*What you will do*. Print nothing but the lines below starting at the line that holds "the extended trace." and ending at the line that holds "by JSON.parse *)", including both, each exactly as written.

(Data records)
Content starts
(** * Resilient request pipeline of the health-care AI backend

    A shallow embedding of the generative-AI service layer of the backend
    (the multi-key service with jitter, fallback model and text-to-speech,
    and the earlier single-key service under backend/services), and the
    properties of its retry wrapper, input guards, response validation,
    fallback escalation, voice output and hospital lookup.

    The code is asynchronous JavaScript that talks to an external provider.
    It is modelled with explicit state passing: a computation takes the
    trace of observable events so far (provider calls, random draws, sleeps)
    and yields an outcome (a returned value or a thrown value) together with
    the extended trace.  The provider and [Math.random] are oracles indexed
    by how many calls, respectively draws, happened before. *)

From Stdlib Require Import ZArith QArith Qround List String Ascii Bool Arith Lia.
From Stdlib Require Import DecimalString.
From Stdlib Require Import Lqa.
Import ListNotations.

Set Implicit Arguments.
Set Warnings "-register-all".

(** ** JavaScript errors and thrown values *)

Inductive error_class : Type :=
| ErrorClass        (* new Error(...) *)
| SyntaxErrorClass  (* thrown by JSON.parse *)
| TypeErrorClass    (* property read on undefined or null *)
| ApiErrorClass.    (* raised by the provider SDK, carries a status *)

(** An error object: its class, its [status] property (absent, or a numeric
    HTTP code) and its message. *)
Record js_error : Type := mkError {
  err_class : error_class;
  err_status : option Z;
  err_message : string
}.
Lemma handler_consistent (cm : ConfigManager) (ev : event) (st : State) :
  consistent cm st -> enabled st ev ->
  consistent cm (fst (handler keyboard_rejects ev st)).
Proof.
  intros Hst Hen. pose proof Hst as [Hcm Hov Hsw Halloc Htree Hsel Hhooks].
  assert (Hheap : forall f, is_Some (alter f (config st) (heap st) !! config st))
    by (intros f; by apply lookup_alter_is_Some).
  destruct ev as [combination| | | | |text|positions|t d|t d| | |];
    try (run; ok Hsw).
  - (* the hotkey: show or hide *)
    run. destruct (is_withdrawn _); ok Hsw.
  - (* add *)
    destruct t as [[[|c t]]|], d as [d|]; run; ok Hsw.
  - (* edit *)
    run. destruct (sw_selection _) as [|index rest] eqn:Hselect; [ok2 Hsw Hselect|].
    cbn. destruct (shortcuts _ !! index) as [current|]; [|ok2 Hsw Hselect].
    destruct t as [[[|c t]]|], d as [d|]; ok2 Hsw Hselect.
  - (* remove *)
    run. destruct (sw_selection _) as [|index rest] eqn:Hselect; [ok2 Hsw Hselect|].
    cbn. case_decide; ok2 Hsw Hselect.
  - (* save: the tree still shows the entries, one binding at most *)
    destruct (strip (sw_hotkey_var (settings_window st))) as [[|c entered]] eqn:Hentered.
    { run. rewrite Hentered. ok Hsw. }
    rewrite (save_click_eq cm st c entered Hst Hentered). cbn zeta.
    destruct (config_encodable _); [destruct (keyboard_rejects _)|];
      cbn; split; cbn; rewrite ?Hsw; try done; try lia;
      by rewrite lookup_total_alter_allocated.
  - (* closing the root window *)
    run. split; cbn; try done. lia.
Qed.

Lemma reachable_consistent (cm : ConfigManager) (fs : filesystem) (st : State) :
  reachable keyboard_rejects tk_str cm fs st -> consistent cm st.
Proof.
  induction 1 as [st Hinit|st ev st' _ IH Hstep].
  - by apply init_consistent in Hinit as [? _].
  - destruct Hstep. by apply handler_consistent.
Qed.

(** The only handler that writes a file is the save button's, and what it
    writes is the shared configuration with the entered hotkey. *)
Lemma handler_files (cm : ConfigManager) (ev : event) (st : State) :
  consistent cm st ->
  files (fst (handler keyboard_rejects ev st)) = files st
  \/ exists (key : str) (entries : list ShortcutItem),
      key <> ""
      /\ files (fst (handler keyboard_rejects ev st))
         = fst (save cm {| hotkey := VStr key; shortcuts := entries |} (files st)).
Proof.
  intros Hst.
  destruct ev as [combination| | | | |text|positions|t d|t d| | |];
    try (left; run; done).
  - left. run. by destruct (is_withdrawn _).
  - left. by destruct t as [[[|c t]]|], d as [d|].
  - left. run. destruct (sw_selection _) as [|index rest]; [done|].
    cbn. destruct (shortcuts _ !! index) as [current|]; [|done].
    by destruct t as [[[|c t]]|], d as [d|].
  - left. run. destruct (sw_selection _) as [|index rest]; [done|].
    cbn. by case_decide.
  - destruct (strip (sw_hotkey_var (settings_window st))) as [[|c entered]] eqn:Hentered.
    { left. run. by rewrite Hentered. }
    right. exists (Str (c :: entered)), (shortcuts (heap st !!! config st)).
    split; [done|].
    rewrite (save_click_eq cm st c entered Hst Hentered). cbn zeta.
    by destruct (config_encodable _); [destruct (keyboard_rejects _)|].
Qed.

Lemma saved_with_hotkey_step (cm : ConfigManager) (fs0 fs : filesystem)
    (key : str) (entries : list ShortcutItem) :
  saved_with_hotkey cm fs0 fs -> key <> "" ->
  saved_with_hotkey cm fs0
    (fst (save cm {| hotkey := VStr key; shortcuts := entries |} fs)).
Proof.
  intros [->|(key0 & entries0 & _ & ->)] Hkey; right; exists key, entries.
  - done.
  - split; [done|]. apply save_save.
Qed.

Lemma reachable_files (cm : ConfigManager) (fs0 : filesystem) (st : State) :
  reachable keyboard_rejects tk_str cm fs0 st -> saved_with_hotkey cm fs0 (files st).
Proof.
  induction 1 as [st Hinit|st ev st' Hreach IH Hstep].
  - apply init_consistent in Hinit as (_ & -> & _). by left.
  - destruct Hstep as [_ _].
    destruct (handler_files cm ev st (reachable_consistent _ _ _ Hreach))
      as [->|(key & entries & Hkey & ->)]; [done|].
    by apply saved_with_hotkey_step.
Qed.

(** C4. When the entered hotkey is empty after stripping, [save] shows the
    error box and does nothing else: the configuration object, the files and
    the keyboard bindings are as before, whatever the save callback is. *)
Theorem save_rejects_empty_hotkey (on_save : M unit) (st : State) :
  strip (sw_hotkey_var (settings_window st)) = "" ->
  SettingsWindow_save on_save st
  = (set_dialogs (fun ds => ds ++ [ShowError "Hotkey" "Please enter a valid hotkey."]) st,
     Ok tt)
  /\ dialogs (fst (SettingsWindow_save on_save st))
     = dialogs st ++ [ShowError "Hotkey" "Please enter a valid hotkey."]
  /\ heap (fst (SettingsWindow_save on_save st)) = heap st
  /\ files (fst (SettingsWindow_save on_save st)) = files st
  /\ hooks (fst (SettingsWindow_save on_save st)) = hooks st.
Proof.
  intros Hempty.
  assert (SettingsWindow_save on_save st
          = (set_dialogs (fun ds => ds ++ [ShowError "Hotkey" "Please enter a valid hotkey."]) st,
             Ok tt)) as ->.
  { run. by rewrite Hempty. }
  done.
Qed.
Content ends
*Written reply*.
    the extended trace.  The provider and [Math.random] are oracles indexed
    by how many calls, respectively draws, happened before. *)

From Stdlib Require Import ZArith QArith Qround List String Ascii Bool Arith Lia.
From Stdlib Require Import DecimalString.
From Stdlib Require Import Lqa.
Import ListNotations.

Set Implicit Arguments.
Set Warnings "-register-all".

(** ** JavaScript errors and thrown values *)

Inductive error_class : Type :=
| ErrorClass        (* new Error(...) *)
| SyntaxErrorClass  (* thrown by JSON.parse *)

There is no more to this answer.